FromTheAshes · 15/04/2021 09:49

What's it called when someone refuses to help you with something critical at work unless you reignite a personal friendship with them that you have previously terminated due to their actions?

It's not blackmail, like I thought, as that is limited to financial or property gain.

TIA

OP posts:
Disfordarkchocolate · 15/04/2021 10:22

Bullying I would say. Do you have a HR department?

FromTheAshes · 15/04/2021 10:28

@SmileyClare I need the correct terminology because I'm being bollocked for using the word blackmail. I need to have an alternative to use if it persists and I have to take it further.

The out of work friendship was just that, he betrayed my trust by sharing a confidential private conversation so I terminated the friendship out of work but carried on as normal in work. We're in the same team (different managers), doing similar roles and he's supposed to be training me and others up where we have a skills gap.

I have aspergers and struggle with friendships at the best of times. I have huge trust issues, I'm less than 2 years out of an abusive marriage which he is aware of. My ability to trust and my self esteem are rock bottom following all of this, now I'm doubting my own view of the situation given the managers have taken a joint stance which is the reason for my posting for objective views.

Thank you everyone.

OP posts:
SmileyClare · 15/04/2021 10:38

You have my sympathy for being reprimanded for using the "wrong" terminology. Your managers are missing the point.

If it helps, then as posters have said this is verging on bullying; you're effectively being excluded from receiving his assistance. He's acted unprofessionally and is not adhering to the terms of his contract (providing you with training and IT support).

I hope he'll be warned about his behaviour and things improve. It sounds difficult but if you're prepared to be amicable and work alongside him then you've done nothing wrong.

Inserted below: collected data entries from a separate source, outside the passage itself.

Lemma SetInactive_state_inv id on r :
  rep_inv r -> is_Some (_factions r !! id) ->
  returns (SetInactive_state id on)
    (fun _ r' => same_standings r r') r.
Proof.
  intros Hinv [f Hf]. pose proof (proj1 Hinv _ _ Hf) as (_ & _ & Hw & _).
  unfold SetInactive_state. apply wp_bind. unfold wp at 1. rewrite (get_state_run id f) by done.
  apply wp_if; intros H2; [by apply wp_ret|]. apply wp_if; intros H3; [by apply wp_ret|].
  apply wp_modify.
  split; [|split; [by eapply (standings_insert r id f _); [done|reflexivity|..]|done]].
  apply rep_inv_flags; [done|done| |]; destruct on.
  - apply in_width_lor; [lia|done|]. unfold in_width, FACTION_FLAG_INACTIVE. lia.
  - apply wrap_range. lia.
  - rewrite has_flag_lor. by rewrite orb_false_r.
  - by rewrite has_flag_clear by (done || (unfold in_width, FACTION_FLAG_VISIBLE; lia)).
Qed.

(** *** Packets *)

Lemma keys_bound r : rep_inv r -> zlen (keys (_factions r)) <= 256.
Proof.
  intros [Hs _]. apply keys_length; [|lia]. intros k f Hf.
  destruct (Hs _ _ Hf) as (Hk & _ & _ & _ & e & He & Hl).
  destruct (store_list _ _ He) as [? _]. lia.
Qed.

Definition pair_fmt (o : Z * Z) : list Z := scalar_fmt TU32 o.1 ++ scalar_fmt TU32 o.2.

Lemma zlen_pair_fmt o : zlen (pair_fmt o) = 8.
Proof. unfold pair_fmt, scalar_fmt. by rewrite zlen_app, !zlen_le_bytes. Qed.

Definition unsent (id : Z) (r : ReputationMgr) : list (Z * Z) :=
  omap (fun k => match _factions r !! k with
                 | Some f => if needSend f && negb (ReputationListID f =? id)
                             then Some (ReputationListID f, Standing f) else None
                 | None => None
                 end) (keys (_factions r)).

Thelnebriati · 15/04/2021 10:51

The word is 'extortion'.

''Extortion is the practice of obtaining benefit through coercion''
''using violence, threats, intimidation, or pressure from one's authority to force someone to hand over money (or something else of value) or do something they don't want to do.''

Blackmail is when someone claims to have information about you that you wouldnt want public, and threatens to expose you if you dont pay up.

Either way, your colleague is acting unprofessionally (not doing his job and harassing you) and it would be in the companies best interests to deal with them instead of complaining that you arent using the right language.